Healthy Futures: Medical Regulation and Human Agency
Friday, 22 January 2010
Location: CRASSH

(a) Summary Abstract

Decisions relating to medical regulation are fraught with uncertainty, and have grave implications for public health. This meeting kicked off with a plenary talk from Sir Michael Rawlins, Chairman of NICE, which illustrated vividly the difficulties and responsibilities involved in weighing the consequences of action when one’s evidence base is far from complete. The presentations which followed drew together philosophers, epidemiologists, social scientists, statisticians and others, all of whom commented on various features of action under uncertainty, and the efficacy of tools designed to cope with uncertainty. Themes explored included the legitimacy of cost/benefit analysis, the realities of the policy-making process and the role of multidisciplinary work. 

b)  Conference Review

The goal of this meeting was to bring together a diverse group of theorists and practitioners, drawn from social and natural sciences, to address the question of how to respond to uncertainty in health care regulation. The problems underlying these questions have many dimensions. First, they include the practical issues of how, as a matter of fact, regulatory bodies are briefed on health matters, how they feel constrained in their decision making, and how their institutional structures have been shaped historically. Second, they encompass technical issues regarding the sorts of decision making tools which are available, including mathematical modelling techniques and decision-theoretic frameworks, as well as the quality of scientific information flowing into these processes. Third, they spill into more philosophical aspects, reflecting the ways in which costs and benefits should be balanced, the dangers of wholly utilitarian approaches, and the availability of workable alternatives to cost/benefit analysis.
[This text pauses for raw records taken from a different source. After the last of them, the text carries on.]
Lemma is_leap_year_spec Y : is_leap_year Y = leap_year Y.
Proof.
  unfold is_leap_year, leap_year.
  rewrite !rem_eqb_mod by tauto. reflexivity.
Qed.

Lemma year_index_spec Y M :
  year_index Y M = wrap (Y + Int.of_bool (M >? 2)) mod 400.
Proof.
  unfold year_index.
  pose proof (wrap_in_int (Y + Int.of_bool (M >? 2))) as H.
  unfold Int.add at 2. set (w := wrap (Y + Int.of_bool (M >? 2))) in *.
  clearbody w. int_arith.
Qed.

Lemma year_index_range Y M : 0 <= year_index Y M < 400.
Proof. rewrite year_index_spec. apply Z.mod_pos_bound. lia. Qed.

Lemma days_per_century_range Y M : 36524 <= days_per_century Y M <= 36525.
Proof.
  unfold days_per_century.
  rewrite k_days_per_century_spec by apply year_index_range.
  destruct ((year_index Y M =? 0) || (300 <? year_index Y M)); int_arith.
Qed.

Lemma days_per_4years_range Y M : 1460 <= days_per_4years Y M <= 1461.
Proof.
  unfold days_per_4years.
  rewrite k_days_per_4years_spec by apply year_index_range.
  repeat match goal with |- context [if ?b then _ else _] => destruct b end;
    int_arith.
Qed.

Lemma days_per_year_range Y M : 365 <= days_per_year Y M <= 366.
Proof. unfold days_per_year. destruct (is_leap_year _); lia. Qed.

Lemma days_per_month_spec Y M :
  1 <= M <= 12 ->
  days_per_month Y M =
    if M =? 2 then (if leap_year Y then 29 else 28)
    else if (M =? 4) || (M =? 6) || (M =? 9) || (M =? 11) then 30 else 31.
Proof.
  intros HM. unfold days_per_month.
  rewrite is_leap_year_spec.
  replace (M -i 1) with (M - 1) by int_arith.
  rewrite k_dpm_spec by lia.
  assert (C : M = 1 \/ M = 2 \/ M = 3 \/ M = 4 \/ M = 5 \/ M = 6 \/ M = 7 \/
              M = 8 \/ M = 9 \/ M = 10 \/ M = 11 \/ M = 12) by lia.
  repeat (destruct C as [-> | C]); try subst M; simpl;
    try reflexivity; destruct (leap_year Y); reflexivity.
Qed.

Lemma days_per_month_range Y M :
  1 <= M <= 12 -> 28 <= days_per_month Y M <= 31.
Proof.
  intros HM. rewrite days_per_month_spec by assumption.
  repeat match goal with |- context [if ?b then _ else _] => destruct b end;
    lia.
Qed.

(** ** The reference day ordinal *)

Lemma day_ordinal_day Y M D k :
  day_ordinal Y M (D + k) = day_ordinal Y M D + k.
Proof. unfold day_ordinal. lia. Qed.

Lemma day_ordinal_era Y M D k :
  day_ordinal (Y + 400 * k) M D = day_ordinal Y M D + 146097 * k.
Proof.
  unfold day_ordinal. destruct (M <=? 2);
    Z.to_euclidean_division_equations; lia.
Qed.

Lemma days_per_century_ordinal Y M D :
  in_int (Y + 1) -> in_int Y ->
  day_ordinal (Y + 100) M D = day_ordinal Y M D + days_per_century Y M.
Proof.
  intros H1 H0. unfold days_per_century.
  rewrite k_days_per_century_spec by apply year_index_range.
  rewrite year_index_spec.
  rewrite wrap_id
    by (unfold Int.of_bool; destruct (M >? 2);
        assumption || (rewrite Z.add_0_r; assumption)).
  unfold day_ordinal, Int.of_bool.
  case_bools; try lia; int_arith.
Qed.

Lemma days_per_4years_ordinal Y M D :
  in_int (Y + 1) -> in_int Y ->
  day_ordinal (Y + 4) M D = day_ordinal Y M D + days_per_4years Y M.
Proof.
  intros H1 H0. unfold days_per_4years.
  rewrite k_days_per_4years_spec by apply year_index_range.
  rewrite year_index_spec.
  rewrite wrap_id
    by (unfold Int.of_bool; destruct (M >? 2);
        assumption || (rewrite Z.add_0_r; assumption)).
  unfold day_ordinal, Int.of_bool.
  case_bools; try lia; int_arith.
Qed.

Lemma days_per_year_ordinal Y M D :
  in_int (Y + 1) -> in_int Y ->
  day_ordinal (Y + 1) M D = day_ordinal Y M D + days_per_year Y M.
Proof.
  intros H1 H0. unfold days_per_year.
  rewrite is_leap_year_spec.
  replace (Y +i Int.of_bool (M >? 2)) with (Y + Int.of_bool (M >? 2))
    by (unfold Int.of_bool; destruct (M >? 2); int_arith).
  unfold day_ordinal, leap_year, Int.of_bool.
  case_bools; try lia; int_arith.
Qed.

Lemma days_per_month_ordinal Y M D :
  1 <= M < 12 ->
  day_ordinal Y (M + 1) D = day_ordinal Y M D + days_per_month Y M.
Proof.
  intros HM. rewrite days_per_month_spec by lia.
  unfold day_ordinal, leap_year.
  rewrite ?Z.gtb_ltb.
  destruct (Z.ltb_spec 2 M); destruct (Z.leb_spec M 2); try lia;
    destruct (Z.ltb_spec 2 (M + 1)); destruct (Z.leb_spec (M + 1) 2);
    try lia.
  - assert (C : M = 3 \/ M = 4 \/ M = 5 \/ M = 6 \/ M = 7 \/
                M = 8 \/ M = 9 \/ M = 10 \/ M = 11) by lia.
    repeat (destruct C as [C | C]); subst M; simpl Z.eqb; cbv iota;
      simpl orb; cbv iota; Z.to_euclidean_division_equations; lia.
  - assert (M = 2) as -> by lia. simpl Z.eqb. cbv iota.
    replace (Y - 1) with (Y + -1) by lia.
    case_bools; Z.to_euclidean_division_equations; lia.
  - assert (M = 1) as -> by lia. simpl Z.eqb. cbv iota. simpl orb. cbv iota.
    Z.to_euclidean_division_equations; lia.
Qed.

Lemma december_ordinal Y D :
  day_ordinal (Y + 1) 1 D = day_ordinal Y 12 D + days_per_month Y 12.
Proof.
  rewrite days_per_month_spec by lia.
  unfold day_ordinal.
  change (1 <=? 2) with true. change (12 <=? 2) with false.
  change (1 >? 2) with false. change (12 >? 2) with true.
  change (12 =? 2) with false. cbv iota.
  replace (Y + 1 - 1) with Y by lia.
  simpl orb. cbv iota.
  Z.to_euclidean_division_equations; lia.
Qed.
The meeting was characterised by a good balance between abstract concerns (whether mathematical, sociological, biological or philosophical) and the investigation of practical case studies. The meeting was also extremely successful in fostering a genuinely interdisciplinary perspective on the problems addressed. Different approaches were allowed to shine a light on problems which all participants recognised, and discussion was productive, rather than reflective of disciplinary boundaries.

It is hard to state in any uncontroversial way what conclusions were reached by the meeting, but in rough terms most delegates seemed to endorse the measured use of quantitative decision-making tools, not so much as an arbiter of the correct decision, but rather as a disciplining tool which could enable the features of a decision problem to be clearly delineated, and which was often the lesser of many evils. There was, however, a strong reminder of the need to police the quality of data fed into these tools, and to explore their robustness for policy analysis. Finally, there was a sense that in some cases uncertainty might be so profound that these tools were no longer of value.